St. Johns Quarter residents to benefit from improved storm water drainage

St. Johns Quarter residents to benefit from improved storm water drainage
Residents of Villa Riva Condos have a birds-eye view of the drainage project at River Boulevard and Osceola Street.

For the next four months, residents on Osceola Street in Riverside will continue to be inconvenienced by road closures, noise, and torn-up sidewalks as the City of Jacksonville completes a six-month project to replace a collapsing storm drain leading from Riverside Avenue to the St. Johns River.

The street is also collapsing due to failure of the original brick sewer. Normal storm water drainage is not efficient since the systems in place are inadequate and too old, according to project documents.

The project was put into the Capital Improvements Plan in 2015, well before Hurricane Irma’s storm surge flooded the St. Johns Quarter – a historic  neighborhood located in a two-by-two block area between Riverside Avenue and the St. Johns River and between Stockton Street and Goodwin Street.

The project will rebuild the drainage system from Riverside Avenue to the St Johns River, according to Tom Fallin, City Engineer.

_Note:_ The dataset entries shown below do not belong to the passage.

(** When the loop ends with this buffer. *)
Lemma cloned_end w w' R T' pre mi x ps nseg mi' m : inv w' (mi :: pre ++ R) T' [] → dom (pools w') = dom (pools w) → kept (mbufs w) (mbufs w') R → kept_data (mbufs w) (mbufs w') pre → linked (mbufs w') (pre ++ [mi]) →
  mi ∉ pre ++ R → NoDup pre → (∀ c, c ∈ pre → c ∉ R) → mbufs w !! x = Some m → (∃ mc, mbufs w' !! mi = Some mc ∧ same_data m mc) → (mi' = NULL ∨ ps = []) → cloned w R pre mi x ps nseg (mi', mi, u8 (nseg + 1), w') T' [].
Proof.
  intros HI Hdom Hk Hp Hl Hn Hnd Hf Hx (mc & Hmc & Hs) Hps. rewrite not_elem_of_app in Hn. split; cbn; try done.
  - simpl. by rewrite <- Permutation_middle.
  - by rewrite last_snoc.
  - split; [apply NoDup_app; split_and!; [done| |apply NoDup_singleton]; intros c Hc Hin; apply list_elem_of_singleton in Hin as ->; tauto|]. intros c Hc. apply elem_of_app in Hc as [|Hin]; [by apply Hf|]. apply list_elem_of_singleton in Hin as ->. tauto.
  - split; [f_equal; lia|lia].
  - intros Hne. destruct Hps as [?| ->]; [done|]. constructor; [|constructor]. by exists mc, m.
Qed.
(** The rest of the loop, after a round with [mi]. *)
Lemma cloned_more w w3 R pre mi x c y ps nseg ret T' new m mc : cloned w3 R (pre ++ [mi]) c y ps (u8 (nseg + 1)) ret T' new → dom (pools w3) = dom (pools w) → kept (mbufs w) (mbufs w3) R → kept_data (mbufs w) (mbufs w3) pre →
  mbufs w !! x = Some m → mbufs w3 !! mi = Some mc → same_data m mc → chain (mbufs w) (y :: ps) → y :: ps ⊆ R → cloned w R pre mi x (y :: ps) nseg ret T' (c :: new).
Proof.
  intros [H1 H2 H3 H4 H5 H6 [H7 H7'] [H8 H8'] H9] Hdom Hk Hp Hx Hmc Hs Hch Hsub. rewrite <- app_assoc in *. split; try done.
  - by rewrite H2.
  - by eapply kept_trans.
  - eapply kept_data_trans; [done|]. eapply kept_data_sub; [|done]. intros z Hz. apply elem_of_app. by left.
  - rewrite H8. split; [|simpl; lia]. unfold u8. rewrite <- Z.add_assoc, Zplus_mod_idemp_l. f_equal. simpl. lia.
  - intros Hne. specialize (H9 Hne). constructor.
    + destruct (H4 mi mc) as (m' & Hm' & Hs'); [apply elem_of_app; right; left|done|]. exists m', m. split_and!; [done|done|]. destruct Hs as (? & ? & ?), Hs' as (? & ? & ?). repeat split; congruence.
    + eapply shows_through; [exact H9|done|done|done|]. by intros a z _ Hz; exists z.
Qed.
Lemma clone_loop_ok ps : ∀ fuel x w R T mi i pre prev nseg mpa, inv w (mi :: pre ++ R) T [] → mbufs w !! mi = Some i → mi ≠ NULL → refcnt i = 1 → T !! mi = None → chain (mbufs w) (x :: ps) → x :: ps ⊆ R →
  count_room (mbufs w) (Z.of_nat (length (x :: ps))) → linked (mbufs w) pre → NoDup pre → (∀ c, c ∈ pre → c ∉ R) → prev = default mi (last pre) → is_Some (pools w !! mpa) → (length ps < fuel)%nat →
  ∃ ret T' new, clone_loop lcore fuel mpa x mi prev nseg w = Some ret ∧ cloned w R pre mi x ps nseg ret T' new.
Proof.
  induction ps as [|y ps IH]; intros fuel x w R T mi i pre prev nseg mpa HI Hi Hnull Hi1 HTi Hch Hsub Hroom Hlk Hnd Hfresh Hprev Hpool Hfuel; (destruct fuel as [|fuel]; [simpl in Hfuel; lia|]); destruct Hch as (Hx0 & (m & Hx & Hnext) & Hch);
    assert (HxR : x ∈ R) by (apply Hsub; left); assert (Hroom1 : count_room (mbufs w) 1) by (intros b z Hb; specialize (Hroom b z Hb); simpl in Hroom; lia); (destruct (clone_join w R T mi i pre prev x m) as (w1 & w2 & T2 & Hatt & Hupd & Hp2 & HI2 & HmiN & Hk2 & Hpk2 & Hl2 & Hmc & Hr2); try done);
    (destruct (Hk2 x m HxR Hx) as [cx Hx2]); simpl; rewrite Hatt; cbn [mbind option_bind]; rewrite Hupd; cbn [mbind option_bind]; rewrite Hx2; cbn [mbind option_bind]; change (m_next (m <| refcnt := cx |>)) with (m_next m); rewrite Hnext.
  - cbn. eexists _, T2, []. split; [done|]. apply (cloned_end _ _ _ _ _ _ _ _ _ _ m); try done; [by rewrite Hp2|by right].
  - simpl. destruct Hch as (Hy0 & Hy & Hch). destruct (Z.eqb_spec y NULL); [done|]. destruct Hpool as [pl Hpl]. destruct (alloc_ok _ _ _ Hlcore w2 _ _ mpa pl HI2 ltac:(by rewrite Hp2)) as (c & w3 & Hal & Hdom3 & Hc). rewrite Hal. cbn [mbind option_bind].
    destruct Hc as [(-> & Hm3 & HI3)|(Hc0 & mo & Hmo & Hz & HTc & Hm3 & HI3)].
    { cbn. eexists _, T2, []. split; [done|]. apply (cloned_end _ _ _ _ _ _ _ _ _ _ m); try done; rewrite ?Hm3, ?Hdom3, ?Hp2; try done. by left. }
    destruct (Z.eqb_spec c NULL); [done|]. assert (HcN : c ∉ mi :: pre ++ R). { destruct (i_ok _ _ _ _ _ _ HI2 c mo Hmo) as [_ Hcnt _ _ _]. rewrite <- own_in. pose proof (attached_nonneg T2 c). lia. }
    assert (Hk3 : kept (mbufs w2) (mbufs w3) (mi :: pre ++ R)) by (rewrite Hm3; by apply kept_other). assert (HkR : kept (mbufs w) (mbufs w3) R) by (eapply kept_trans; [done|]; eapply kept_sub; [|done]; intros z Hz'; right; apply elem_of_app; by right).
    assert (Hsub' : y :: ps ⊆ R) by (intros z Hz'; apply Hsub; by right). destruct (IH fuel y w3 R T2 c (blank mo) (pre ++ [mi]) mi (u8 (nseg + 1)) mpa) as (ret & T' & new & Hrun & Hcl).
    { by rewrite <- (Permutation_cons_append pre mi). }
    { rewrite Hm3. apply lookup_insert_eq. }
    { done. }
    { done. }
    { done. }
    { eapply chain_kept; [exact HkR|done|]. by split. }
    { done. }
    { intros b z. rewrite Hm3. destruct (decide (c = b)) as [->|]; [rewrite lookup_insert_eq; intros [= <-]; cbn; specialize (Hroom mi i Hi); simpl in Hroom; simpl; lia|]. rewrite lookup_insert_ne by done. apply Hr2; [simpl; lia|].
      intros b' z' Hb'. specialize (Hroom b' z' Hb'). simpl in *. lia. }
    { eapply linked_ext; [|done]. intros a z Ha Hz'. destruct (Hk3 a z) as [q Hq]; [|done|by eexists]. apply elem_of_app in Ha as [Ha|Ha%list_elem_of_singleton]; [right; apply elem_of_app; by left|subst; left]. }
    { apply NoDup_app. split_and!; [done| |apply NoDup_singleton]. intros z Hz' Hin. apply list_elem_of_singleton in Hin as ->. apply HmiN, elem_of_app. by left. }
    { intros z Hz'. apply elem_of_app in Hz' as [Hz'|Hz'%list_elem_of_singleton]; [by apply Hfresh|subst]. intros Hin. apply HmiN, elem_of_app. by right. }
    { by rewrite last_snoc. }
    { apply elem_of_dom. rewrite Hdom3, Hp2. apply elem_of_dom. by eexists. }
    { simpl in Hfuel. lia. }
    destruct Hmc as (mc & Hmc & Hs). eexists ret, T', (c :: new). split; [done|]. apply (cloned_more w w3 _ _ _ _ _ _ _ _ _ _ _ m mc); try done.
    + by rewrite Hdom3, Hp2.
    + eapply kept_data_trans; [done|]. apply kept_kept_data. eapply kept_sub; [|done]. intros z Hz'. right. apply elem_of_app. by left.
    + rewrite Hm3, lookup_insert_ne; [done|]. intros ->. apply HcN. left.
Qed.
(* ===== verification/MbufPool.v ===== *)
(** * New pools of buffers

    [rte_pktmbuf_init] and [rte_pktmbuf_pool_init] as the callbacks of
    [rte_mempool_create]: a new pool, made by [rte_pktmbuf_pool_create] or by
    the primary application, has all its buffers free with their own data, so
    that everything in [MbufCalls.v] holds from there. *)
From S2P Require Import Prelude Align BurstQueue Ring RingSpec RingReg Mempool MempoolInit EthDev Secondary Primary Mbuf MbufInv MbufOps MbufClone MbufData MbufCalls.
Open Scope Z_scope.

Section pool.
Context (rte_mem_virt2phy : Z → Z).
Notation virt2phy := (rte_mempool_virt2phy true rte_mem_virt2phy).
Notation inv := (inv true rte_mem_virt2phy).

(** A buffer after [rte_pktmbuf_init]. *)
Record fresh (mpa : Z) (p : mbuf_pool) (a : Z) (m : rte_mbuf) : Prop := {
  f_pool : m_pool m = mpa; f_count : refcnt m = 0; f_bounds : in_bounds m; f_direct : RTE_MBUF_INDIRECT m = false; f_own : own_data true rte_mem_virt2phy a p m;
  f_room : data_off m = Z.min RTE_PKTMBUF_HEADROOM (mbuf_data_room_size (private p)) ∧ data_len m = 0 ∧ m_next m = NULL }.
(** The buffers [B] with those of [objs] initialised. *)
Definition with_fresh (mpa : Z) (p : mbuf_pool) (B : gmap Z rte_mbuf) (objs : list Z) (B' : gmap Z rte_mbuf) : Prop :=
  (∀ a, a ∈ objs → ∃ m, B' !! a = Some m ∧ fresh mpa p a m) ∧ (∀ a, a ∉ objs → B' !! a = B !! a).

Lemma pktmbuf_init_ok mpa p a B l B' : home true rte_mem_virt2phy a p → with_fresh mpa p B l B' → ∃ B2, rte_pktmbuf_init true rte_mem_virt2phy mpa p a B' = Some B2 ∧ with_fresh mpa p B (l ++ [a]) B2.
Proof.
  intros [Hadr Hpr Hro [pa Hpa]] [Hf Ho]. unfold is_u16, sizeof_rte_mbuf in *. unfold rte_pktmbuf_init, own_buffer. rewrite Hpa. cbn [mbind option_bind]. unfold rte_pktmbuf_priv_size, rte_pktmbuf_data_room_size, sizeof_rte_mbuf.
  rewrite (u32_small (128 + _)), (u64_small (a + _)), (u16_small (mbuf_data_room_size _)) by (unfold is_u32, is_u64, is_u16; lia). eexists. split; [done|]. split.
  - intros b Hb. destruct (decide (a = b)) as [<-|Hne]; [|rewrite lookup_insert_ne by done; apply Hf; apply elem_of_app in Hb as [|Hb%list_elem_of_singleton]; [done|congruence]]. rewrite lookup_insert_eq. eexists. split; [done|].
    split; [done|done| |done| |done]; unfold RTE_PKTMBUF_HEADROOM; [split; cbn; lia|]. split; cbn; unfold sizeof_rte_mbuf; [lia|done|done|]. by exists pa.
  - intros b Hb. rewrite not_elem_of_app, list_elem_of_singleton in Hb. rewrite lookup_insert_ne by (intros ->; tauto). apply Ho. tauto.
Qed.

(** A pool more. *)
Lemma inv_new_pool w R T mpa p cap objs B' : inv w R T [] → pools w !! mpa = None → NoDup objs → (∀ a, a ∈ objs → mbufs w !! a = None) → with_fresh mpa p (mbufs w) objs B' →
  (∀ a, a ∈ objs → home true rte_mem_virt2phy a p) → pool_rep (mempool p) cap objs → Z.of_nat (length objs) <= cap → inv (World B' (<[mpa := p]> (pools w))) R T [].
Proof.
  intros HI Hno Hnd Hnew [Hf Ho] Hhome Hrep Hlen. assert (Hold : ∀ a m, mbufs w !! a = Some m → B' !! a = Some m ∧ a ∉ objs ∧ m_pool m ≠ mpa).
  { intros a m Ha. assert (a ∉ objs) by (intros Hin; specialize (Hnew a Hin); congruence). rewrite Ho by done. split_and!; [done|done|]. destruct (i_ok _ _ _ _ _ _ HI a m Ha) as [(q & Hq & _) _ _ _ _]. congruence. }
  assert (Hcase : ∀ a m, B' !! a = Some m → mbufs w !! a = Some m ∨ a ∈ objs ∧ fresh mpa p a m). { intros a m Ha. destruct (decide (a ∈ objs)) as [Hin|Hin]; [right; split; [done|]; destruct (Hf a Hin) as (x & ? & ?); congruence|left; by rewrite <- Ho]. }
  split; cbn [mbufs pools].
  - intros a m Ha. destruct (Hcase a m Ha) as [Hw|[Hin [F1 F2 F3 F4 F5 _]]].
    + destruct (i_ok _ _ _ _ _ _ HI a m Hw) as [(q & Hq & ? & ?) H2 H3 H4 H5]. split; try done; [exists q; rewrite lookup_insert_ne by (by apply not_eq_sym, (Hold a m)); done|]. destruct (T !! a) as [d|]; [|done]. destruct H5 as (? & ? & ? & md & Hd & ?). split_and!; try done. exists md. split; [|done]. by apply Hold.
    + assert (T !! a = None) as HT by (destruct (T !! a) as [d|] eqn:E; [|done]; destruct (i_tgt _ _ _ _ _ _ HI a d E) as [x Hx]; specialize (Hnew a Hin); congruence). split; [| |lia|done|by rewrite HT].
      * exists p. rewrite F1, lookup_insert_eq. split_and!; [done|by apply Hhome|done].
      * assert (¬ 0 < own R a) by (rewrite own_in; intros HR; destruct (i_refs _ _ _ _ _ _ HI a HR) as [x Hx]; specialize (Hnew a Hin); congruence). pose proof (own_nonneg R a). assert (attached T a = 0); [|lia]. apply attached_0. intros i Hi.
        destruct (i_tgt _ _ _ _ _ _ HI i a Hi) as [x Hx]. destruct (i_ok _ _ _ _ _ _ HI i x Hx) as [_ _ _ _ Hk]. rewrite Hi in Hk. destruct Hk as (_ & _ & _ & md & Hd & _). specialize (Hnew a Hin). congruence.
  - intros i d Hi. destruct (i_tgt _ _ _ _ _ _ HI i d Hi) as [x Hx]. exists x. by apply Hold.
  - intros a Ha. destruct (i_refs _ _ _ _ _ _ HI a Ha) as [x Hx]. exists x. by apply Hold.
  - split; [by apply NoDup_nil_2|]. by intros a Ha%not_elem_of_nil.
  - intros mpb q Hq. destruct (decide (mpa = mpb)) as [<-|Hne].
    + rewrite lookup_insert_eq in Hq. simplify_eq. exists cap, objs, objs. split_and!; [done|done| |done|].
      * intros a. split; [intros Hin; split; [apply not_elem_of_nil|]; destruct (Hf a Hin) as (m & ? & []); by exists m|]. intros (_ & m & Ha & Hm & _). destruct (Hcase a m Ha) as [Hw|[? _]]; [|done]. by apply Hold in Hw as (_ & _ & ?).
      * intros a m Ha Hm. destruct (Hcase a m Ha) as [Hw|[? _]]; [|done]. by apply Hold in Hw as (_ & _ & ?).
    + rewrite lookup_insert_ne in Hq by done. destruct (i_pool _ _ _ _ _ _ HI mpb q Hq) as (cap' & free & objs' & ? & ? & Hfree & ? & Hobj). exists cap', free, objs'. split_and!; [done|done| |done|].
      * intros a. rewrite Hfree. split; intros (? & m & Ha & Hm & ?); (split; [done|]); exists m; split_and!; try done; [by apply Hold|]. destruct (Hcase a m Ha) as [|[_ []]]; [done|congruence].
      * intros a m Ha Hm. destruct (Hcase a m Ha) as [Hw|[_ []]]; [by eapply Hobj|congruence].
Qed.
(** The copy loop, from the destinations [D] and sources [S] that are left. *)
Lemma rx_copy_run fuel : ∀ vq ds plen d l a p m ms offset vb_offset total w m',
  descs w !! desc vq = Some ds → follows ds d l → Forall desc_ok (d :: l) → packet_segs (mbufs (pkts w)) (a :: p) (m :: ms) → 0 <= offset <= data_len m → 0 <= vb_offset <= d_len d →
  let D := range (va d + vb_offset) (d_len d - vb_offset) ++ areas l in let S := range (buf_addr m + data_off m + offset) (data_len m - offset) ++ seg_areas ms in
  0 <= total → total + Z.of_nat (length S) = plen → is_u32 plen → (∀ x, x ∈ D → x ∉ S) → move (zip D S) (bytes w) = Some m' → (length l + length ms < fuel)%nat →
  rx_copy dev fuel vq plen d (va d) a offset vb_offset (data_len m) (Z.min (data_len m - offset) (d_len d - vb_offset)) total w = Some (bool_decide (length D < length S)%nat, w <| bytes := m' |>).
Proof.
  induction fuel as [|fuel IH]; intros vq ds plen d l a p m ms offset vb total w m' Hds Hf Hok Hps Hoff Hvb D S Ht Hlen Hpl Hap Hmv Hfuel; [lia|].
  pose proof Hok as Hok'. apply Forall_cons in Hok' as [[[? ?] ? ?] Hl]. pose proof Hps as (Ha & Hnn & Hnx & [[? ?] ? ?] & Hps'). cbn [rx_copy]. unfold is_u32 in Hpl.
  destruct (Z.ltb_spec total plen) as [Htl|Htl]; cbn [negb].
  2: { assert (S = []) as HS by (apply length_zero_iff_nil; lia). rewrite HS in Hmv |- *. rewrite zip_with_nil_r in Hmv. cbn in Hmv. injection Hmv as <-. rewrite bool_decide_false by (simpl; lia). by destruct w. }
  rewrite Ha. cbn [mbind option_bind]. set (n := Z.min (data_len m - offset) (d_len d - vb)) in *.
  assert (HnD : take (Z.to_nat n) D = range (va d + vb) n ∧ drop (Z.to_nat n) D = range (va d + (vb + n)) (d_len d - (vb + n)) ++ areas l).
  { unfold D. rewrite take_app_le, drop_app_le by (rewrite range_length; lia). rewrite range_take, range_drop by lia. split; [done|]. f_equal. f_equal; lia. }
  assert (HnS : take (Z.to_nat n) S = range (buf_addr m + data_off m + offset) n ∧ drop (Z.to_nat n) S = range (buf_addr m + data_off m + (offset + n)) (data_len m - (offset + n)) ++ seg_areas ms).
  { unfold S. rewrite take_app_le, drop_app_le by (rewrite range_length; lia). rewrite range_take, range_drop by lia. split; [done|]. f_equal. f_equal; lia. }
  destruct HnD as [HD1 HD2], HnS as [HS1 HS2]. destruct (move_split (Z.to_nat n) D S (bytes w) m' Hmv) as (m1 & Hm1 & Hm2). rewrite HD1, HS1 in Hm1. rewrite HD2, HS2 in Hm2.
  assert (Hap2 : ∀ x, x ∈ range (va d + (vb + n)) (d_len d - (vb + n)) ++ areas l → x ∉ range (buf_addr m + data_off m + (offset + n)) (data_len m - (offset + n)) ++ seg_areas ms).
  { rewrite <- HD2, <- HS2. intros x Hx Hx'. apply (Hap x); [by eapply in_drop|by eapply in_drop]. }
  assert (HlD : Z.of_nat (length D) = n + Z.of_nat (length (range (va d + (vb + n)) (d_len d - (vb + n)) ++ areas l))) by (rewrite <- HD2, length_drop; unfold D; rewrite length_app, range_length; lia).
  assert (HlS : Z.of_nat (length S) = n + Z.of_nat (length (range (buf_addr m + data_off m + (offset + n)) (data_len m - (offset + n)) ++ seg_areas ms))) by (rewrite <- HS2, length_drop; unfold S; rewrite length_app, range_length; lia).
  unfold rte_pktmbuf_mtod_offset. rewrite memcpy_prefix, Hm1; [|lia..|].
  2: { intros x Hx Hx'. rewrite <- HD1 in Hx. rewrite <- HS1 in Hx'. apply (Hap x); by eapply in_take. }
  cbn [mbind option_bind]. rewrite (u32_small (offset + n)), (u32_small (vb + n)), (u32_small (total + n)) by (unfold is_u32; lia).
  destruct (Z.eqb_spec (total + n) plen) as [He|He].
  { assert (range (buf_addr m + data_off m + (offset + n)) (data_len m - (offset + n)) ++ seg_areas ms = []) as HS by (apply length_zero_iff_nil; lia). rewrite HS in *. rewrite zip_with_nil_r in Hm2. cbn in Hm2. injection Hm2 as <-. rewrite bool_decide_false; [done|]. simpl in HlS. lia. }
  (* the segment in use from here on *)
  change (pkts (w <| bytes := m1 |>)) with (pkts w).
  set (seg := if offset + n =? data_len m then _ else _). assert (∃ a' p' x ms' off', seg = Some (a', off', data_len x) ∧ packet_segs (mbufs (pkts w)) (a' :: p') (x :: ms') ∧ 0 <= off' <= data_len x ∧
    range (buf_addr m + data_off m + (offset + n)) (data_len m - (offset + n)) ++ seg_areas ms = range (buf_addr x + data_off x + off') (data_len x - off') ++ seg_areas ms' ∧ ((offset + n = data_len m ∧ (length ms' < length ms)%nat) ∨ (offset + n ≠ data_len m ∧ length ms' = length ms))) as (a' & p' & x & ms' & off' & -> & Hps2 & Hoff' & HSe & Hms).
  { unfold seg. destruct (Z.eqb_spec (offset + n) (data_len m)) as [Hd|Hd].
    - rewrite (range_nil _ (data_len m - (offset + n))) in HlS |- * by lia. destruct p as [|b p], ms as [|y ms]; [simpl in HlS; lia|done..|]. pose proof Hps' as (Hb & _ & _ & [[? ?] _ _] & _). rewrite Hnx. cbn [hd]. rewrite Hb. cbn [mbind option_bind]. exists b, p, y, ms, 0. split; [done|]. split; [done|]. split; [lia|]. split; [|left; cbn [length]; lia].
      unfold seg_areas at 1. cbn [fmap list_fmap concat app]. unfold seg_area. by rewrite Z.add_0_r, Z.sub_0_r.
    - exists a, p, m, ms, (offset + n). split; [done|]. split; [done|]. split; [lia|]. split; [done|by right]. }
  cbn [mbind option_bind]. rewrite HSe in *. pose proof Hps2 as (_ & _ & _ & [[? ?] _ _] & _).
  destruct (Z.eqb_spec (vb + n) (d_len d)) as [Hv|Hv].
  - rewrite (range_nil _ (d_len d - (vb + n))) in Hm2, Hap2, HlD by lia. destruct l as [|d' l].
    + cbn in Hf. rewrite Hf. destruct (zip (_ ++ areas []) _) eqn:Ez in Hm2; [|done]. cbn in Hm2. injection Hm2 as <-. rewrite bool_decide_true; [done|]. unfold areas in HlD. simpl in HlD. lia.
    + destruct Hf as (Hn & Hd' & Hf). rewrite Hn. rewrite (get_desc_eq _ ds) by done. rewrite Hd'. cbn [mbind option_bind]. rewrite gpa_va. cbn [mbind option_bind]. pose proof Hl as Hl'. apply Forall_cons in Hl' as [[[? ?] ? ?] _].
      rewrite (u32_small (data_len x - off')), (u32_small (d_len d' - 0)) by (unfold is_u32; lia). assert (HDe : [] ++ areas (d' :: l) = range (va d' + 0) (d_len d' - 0) ++ areas l) by (unfold VirtMem.areas at 1; cbn [fmap list_fmap concat app]; unfold VirtMem.area; by rewrite Z.add_0_r, Z.sub_0_r).
      rewrite HDe in *. rewrite (IH vq ds plen d' l a' p' x ms' off' 0 (total + n) (w <| bytes := m1 |>) m'); try done; cbn [length] in Hfuel; try lia. rewrite bytes_twice. do 2 f_equal. apply bool_decide_ext. lia.
  - rewrite (u32_small (data_len x - off')), (u32_small (d_len d - (vb + n))) by (unfold is_u32; lia). rewrite (IH vq ds plen d l a' p' x ms' off' (vb + n) (total + n) (w <| bytes := m1 |>) m'); try done; try lia. rewrite bytes_twice. do 2 f_equal. apply bool_decide_ext. lia.
Qed.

The nearly $366,744.17 project was awarded to Kirby Development in July 2017 and consists of  removing the existing brick storm sewer, existing inlets, curb and gutter and sidewalks along Osceola, then installing a new drainage system with inlets to provide adequate drainage for the two-block segment. Osceola Street will be reconstructed along with curb and gutter and paver sidewalks to match the historical area requirements.

The contractor will also install two new fire hydrants and 10 new individual service connections to the homes on Osceola Street.

The Jacksonville Energy Authority will replace and upgrade 625 linear feet of an existing 2-inch water main with a new 6-inch water main. That portion of the project is estimated at $127,455.60 for a total project cost of $494,199.77.

Some of the existing sanitary sewer services will also be replaced with new PVC sewer services to the property line, according to Greg Corcoran, JEA spokesperson. “Once completed, this project will increase water pressure, provide for better water/sewer service reliability and additional fire protection,” he noted.

Although notices were sent to affected property owners prior to project initiation, several residents weren’t happy with the timing of the project coming on the heels of clean-up after the Sept. 11 hurricane and storm surge through the neighborhood, according to Mike Pyne, who lives two doors down from the corner of Osceola Street and St. Johns Avenue.

According to Fallin, a community meeting was held the week of Oct. 30 to address the concerns. Pyne said thus far construction workers have been highly responsive to any inadvertent damage caused during the project, citing one instance when a backhoe clipped a wrought iron fence. “The homeowner wasn’t there so they asked me to convey their desire to repair it promptly,” said Pyne.

The construction schedule notes anticipated completion of the drainage portion by the end of the year, with pavement replacement beginning in January and project completion in late March, early April 2018.